How to Create a Source

Data is made available for querying in Data Refinery through Data Refinery Sources. Follow the steps below to create a new Source.

Once logged into Data Refinery Designer, the Projects page will load with the Projects list appearing in a column to the left of the screen. A user should select the desired Project from the list in order to create a new Source.

If a user needs to create a new Project, see How to Create a Project.
Once the Project has been selected, Project details should appear to the right of the Projects list. Click the Create Source button.
Fill out the fields in the “Create Source” form.
- Name: Required. Preferred Name of the Source.
- Description: Required. Additional details for the Source, explaining Type, and including any special characters.
- Type: Required. Source types indicate characteristics of the data bound to the Source whether it is external, mixed, or finished for external use.
  - External: Data retrieved from an external system to be analyzed in Data Refinery.
  - Documentation: A Source that uses Artificial Intelligence (AI) models to extract structured Data Attributes from unstructured data files.
- Classification: Required for External Source type. Represents the file type of data that can be uploaded to the source. Options include: JSON, JSONL, CSV, ORC and parquet. Ignored for Documentation Source type.
Note. For more information about different Source types, see External Sources or Documentation Sources below.
Click Create at the bottom of the form.

Once the Source has been created, it will appear in the Sources section of the Project details.

Refer to the POST (Create a Source) API in the DR Designer API Projects Reference for instructions on how to create Sources programmatically.

How to Update Source Details

Any user who can view a Source in DR Designer has the ability to update Source details. To edit information in an existing Source, follow the steps below.

Select the Projects tab in the navigational bar at the top of the page.
To locate the desired Source, a user must first search for the Project that the Source has an association to. A user can do this by scrolling down the list or typing the Project name in the search bar. Select the Project among the list to the left of the page and click the arrow to reveal a dropdown list of associated Sources.
Select the Source that needs to be updated.
Once the Source details are open, the “Name” and “Description” fields can be updated. This is indicated by the transparent pencil icon to the right of the field.

When hovering over “Name” or “Description,” a user can select one of these fields to edit.
- For Source Name, edit the field by selecting the box and typing a new name. All printable ASCII characters are valid.
- For Source Description, edit the field by selecting the box and typing a new description.
Note. When changing the “Name” of the Source, the underlying table in the Warehouse Database will be renamed. This may cause queries that other users have written to break.

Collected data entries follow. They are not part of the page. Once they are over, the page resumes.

Lemma awp_owned_each start p svcs m h :
  (∀ svc, svc ∈ svcs → svc ∈ sp_Services (p_Spec p)) →
  awp (in_place_allowed start p) (owned_each p svcs) (λ r _ h', h `prefix_of` h' ∧
    ∀ containers, r = Got containers →
      (∀ c, c ∈ containers → own_container p c.2 h') ∧ ∀ svc, svc ∈ svcs → inspected p svc containers h') m h.
Proof.
  revert m h. induction svcs as [|svc svcs IH]; intros m h Hin.
  { split; [done|]. intros containers [= <-]. split; intros ? []%elem_of_nil. }
  cbn [owned_each]. cbv zeta. set (name := ContainerName _ _).
  apply (awp_call_bind _ (Docker _)); [exists svc; split; [apply Hin; by left|done]|].
  assert (∀ svc', svc' ∈ svcs → svc' ∈ sp_Services (p_Spec p)) as Hin' by (intros; apply Hin; by right).
  assert (∀ x h', h ++ [Did (Docker (ContainerInspect name)) x] `prefix_of` h' → h `prefix_of` h' ∧
    Did (Docker (ContainerInspect name)) x ∈ h') as Hlast.
  { intros x h' Hp. split; [etrans; [|exact Hp]; by eexists|]. eapply seen_prefix; [exact Hp|apply seen_last]. }
  intros [info|e]; cbv beta iota.
  - destruct (checkContainerOwnership _ _ _ _) as [e|] eqn:Ec; [split; [later|done]|]. apply awp_bind.
    eapply awp_mono; [|by apply IH]. intros r m' h' [Hp H]. destruct (Hlast _ _ Hp) as [Hp0 Hl]. split; [done|].
    intros containers Hr. destruct r as [cs|e]; [|done]. injection Hr as <-. destruct (H cs eq_refl) as [H1 H2]. split.
    + intros c [->|Hc]%elem_of_cons; [|by apply H1]. exists svc, info. split_and!; [apply Hin; by left|done|done|done].
    + intros svc' [->|Hs]%elem_of_cons.
      * exists (Got info). split_and!; [done|done|by left].
      * destruct (H2 svc' Hs) as (x & H3 & H4). exists x. split; [done|]. destruct x; [|done].
        destruct H4. split; [done|by right].
  - destruct (isNotFound e) eqn:En; [|split; [later|done]]. eapply awp_mono; [|by apply IH].
    intros r m' h' [Hp H]. destruct (Hlast _ _ Hp) as [Hp0 Hl]. split; [done|]. intros containers Hr.
    destruct (H containers Hr) as [H1 H2]. split; [done|]. intros svc' [->|Hs]%elem_of_cons; [|by apply H2].
    by exists (Bad e).
Qed.

Lemma awp_in_place start p (change : list (string * string) → list (string * string)) body
    (ended : string * string → story → Prop) m :
  (∀ c cs, c ∈ change cs ↔ c ∈ cs) → (∀ c h h', h `prefix_of` h' → ended c h → ended c h') →
  (∀ c m h, own_container p c.2 h → no_foreign_container p h →
     awp (in_place_allowed start p) (body c) (λ err _ h', err = None → ended c h') m h) →
  awp (in_place_allowed start p) (or_return_value (ownedContainers p) (λ containers, try_each (change containers) body))
    (λ err _ h, err = None → ∃ containers,
       (∀ c, c ∈ containers → ended c h) ∧ ∀ svc, svc ∈ sp_Services (p_Spec p) → inspected p svc containers h) m [].
Proof.
  intros Hc He Hb. apply awp_or_return_value. eapply awp_mono; [|by apply awp_owned_each].
  intros [cs|e] m1 h1 [_ H]; [|done]. destruct (H cs eq_refl) as [H1 H2].
  assert (no_foreign_container p h1) as Hn.
  { intros svc Hs. destruct (H2 svc Hs) as (x & H3 & H4). exists x. split; [done|]. destruct x; [tauto|done]. }
  apply (awp_try_each _ _ _ ended); [done| |].
  - intros c m' h' Hin Hp. apply Hb; [eapply own_container_later; [exact Hp|by apply H1, Hc]|by eapply no_foreign_later].
  - intros r m' h' Hp Hr Herr. exists cs. split; [intros c Hin; by apply Hr, Hc|].
    intros svc Hs. destruct (H2 svc Hs) as (x & H3 & H4). exists x. split; [by eapply seen_prefix|done].
Qed.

Be cautious when performing this type of update!
After making an updated selection, select the green checkmark that appears directly below the “Name,” “Type,” or “Description” fields (see image below) or click away to save the change. Select the ‘X’ to discard the changes.

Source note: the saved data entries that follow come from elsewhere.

Lemma solo_execution life c0 n d p :
  execution life c0 {| cf_DB := d; cf_Threads := [p] |} → solo_named life n d p = true →
  execution life c0 {| cf_DB := (solo n d p).1; cf_Threads := [(solo n d p).2] |}.
Proof.
  revert d p. induction n as [|n IH]; intros d p He Hn; simpl in *; [done|].
  apply andb_true_iff in Hn as [_ Hn].
  assert (named life (solo_step d p).1) as Hn1.
  { apply named_by_spec. destruct (solo_step d p) as [d' p']. simpl. destruct n; simpl in Hn;
      by apply andb_true_iff in Hn as [? _]. }
  pose proof (solo_step_cases life c0 d p He Hn1) as He'.
  destruct (solo_step d p) as [d' p']. by apply IH.
Qed.

Lemma solo_from_idle life n d p :
  operation p → solo_named life n d p = true →
  execution life {| cf_DB := d; cf_Threads := [] |}
    {| cf_DB := (solo n d p).1; cf_Threads := [(solo n d p).2] |}.
Proof.
  intros Hop Hn. assert (named life d) as Hd
    by (apply named_by_spec; destruct n; simpl in Hn; by apply andb_true_iff in Hn as [? _]).
  apply solo_execution; [|done].
  eapply ex_step; [by apply ex_start|by apply step_start|done].
Qed.
End solo.

(** The one Project of the examples has one lifetime. *)
Definition one_life (key : string * string) : string := counter_uuid 0.

(** The record of a Project torn down completely is removed by the finalizer. *)
Lemma records_outlive_assignments_witness :
  let d0 := example_db cleaned_status 4 in
  let p := detach (adapter_FinalizeProject "shop" (counter_uuid 0)) in
  db_Projects (solo 1 d0 p).1 !! project_key "shop" = None ∧
  ∃ o, o ∈ obligations cleaned_status ∧ ob_ResourcesRemoved o ≠ None.
Proof.
  intros d0 p. assert (db_Projects (solo 1 d0 p).1 !! project_key "shop" = None) as Hgone
    by (vm_compute; reflexivity).
  split; [exact Hgone|].
  destruct (@records_outlive_assignments counter_uuids one_life d0
    {| cf_DB := d0; cf_Threads := [p] |}
    {| cf_DB := (solo 1 d0 p).1; cf_Threads := [(solo 1 d0 p).2] |} (project_key "shop")
    (example_row (counter_uuid 0) cleaned_status 4) cleaned_db_inv)
    as [(r' & Hr' & _)|(_ & Hall)].
  - apply (@solo_from_idle counter_uuids one_life 0 d0 p); [apply op_finalize|vm_compute; reflexivity].
  - apply (@step_run counter_uuids d0 _ [] p _ []).
    by apply solo_tstep.
  - apply named_by_spec. vm_compute. reflexivity.
  - vm_compute. reflexivity.
  - exfalso. discriminate (eq_trans (eq_sym Hgone) Hr').
  - destruct (Hall 1%Z ltac:(vm_compute; split; discriminate)) as (o & Ho & _ & _ & Hrr). eauto.
Defined.

(** A running Project is deleted by the API: the assignment of Node "a" stays,
    and owes its cleanup from then on. *)
Definition deletion_run (n : nat) : DB :=
  (solo n (example_db (running_status "a") 3) (detach (deleteProject "shop" false))).1.
Definition deleting_row (n : nat) : ProjectRow :=
  default (example_row EmptyString InitialProjectStatus 0) (project_at (deletion_run n) "shop").

Lemma deletion_execution n :
  solo_named one_life n (example_db (running_status "a") 3) (detach (deleteProject "shop" false)) = true →
  ∃ p, @execution counter_uuids one_life
    {| cf_DB := example_db (running_status "a") 3; cf_Threads := [] |}
    {| cf_DB := deletion_run n; cf_Threads := [p] |}.
Proof. intros Hn. eexists. apply solo_from_idle; [apply op_delete|exact Hn]. Qed.

Lemma generation_names_one_node_witness :
  is_Some (FindObligation (st_Recovery (row_status (deleting_row 5))) (assignmentIdentity example_ref)) ∧
  (1 ≤ st_AssignmentGeneration (row_status (deleting_row 5)))%Z.
Proof.
  destruct (deletion_execution 5 ltac:(vm_compute; reflexivity)) as [p Hexec].
  split; [eexists; vm_compute; reflexivity|].
  refine (proj1 (@generation_names_one_node counter_uuids one_life (example_db (running_status "a") 3)
    {| cf_DB := example_db (running_status "a") 3; cf_Threads := [] |} _ (project_key "shop")
    (example_row (counter_uuid 0) (running_status "a") 3) (deleting_row 5) example_running_inv
    _ Hexec _ _ _)).
  - apply ex_start, named_by_spec. vm_compute. reflexivity.
  - vm_compute. reflexivity.
  - vm_compute. reflexivity.
  - vm_compute. discriminate.
Defined.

Refer to the PUT (Update Source) API in the DR Designer API Projects Reference for instructions on how to update Sources programmatically.

How to Sample Data

In DR Designer, a limited query is run to show a sample of the data that is uploaded to a Source. This sample is a preview of the data that users can review to ensure the data is in the correct place. Users can view this sample under the Sample Data tab of a Source in DR Designer. To sample the data uploaded to a Source, follow the steps below.

To locate the desired Source, a user must first search for the Project that the Source has an association to. A user can do this by scrolling down the list or typing the Project name in the search bar on the Projects page. Select the Project among the list to the left of the page and click the arrow to reveal a dropdown list of associated Sources.
Select the Source that a user would like to sample the data.
The Source details will open to the right of the page. Click the Sample Data tab.
If the data has been uploaded and processed in the database, meaning AWS Glue has crawled the dataset, a table will automatically appear with the first ten entries.

How to Delete a Source

To delete a Source, follow the steps below.

On the Projects page, navigate to the desired Project and select the drop down arrow to expose the existing associated Sources.
Select which Source a user would like to delete. This will open Source details on the right side of the page.
Click the Delete Source button in the top right-hand corner of the page.
A dialog will appear, requiring the user to acknowledge that all Project associations and Source versions will be removed before deleting the Source. The user must select both options, enabling a Delete button that completes the task.

The data will remain queryable, but no new data will be uploaded. As a result, no new schema changes will be queryable. The Source is removed asynchronously, and removal may fail without notice.

Refer to the DELETE (Delete Source) API in the DR Designer API Projects Reference for instructions on how to programmatically delete a Source.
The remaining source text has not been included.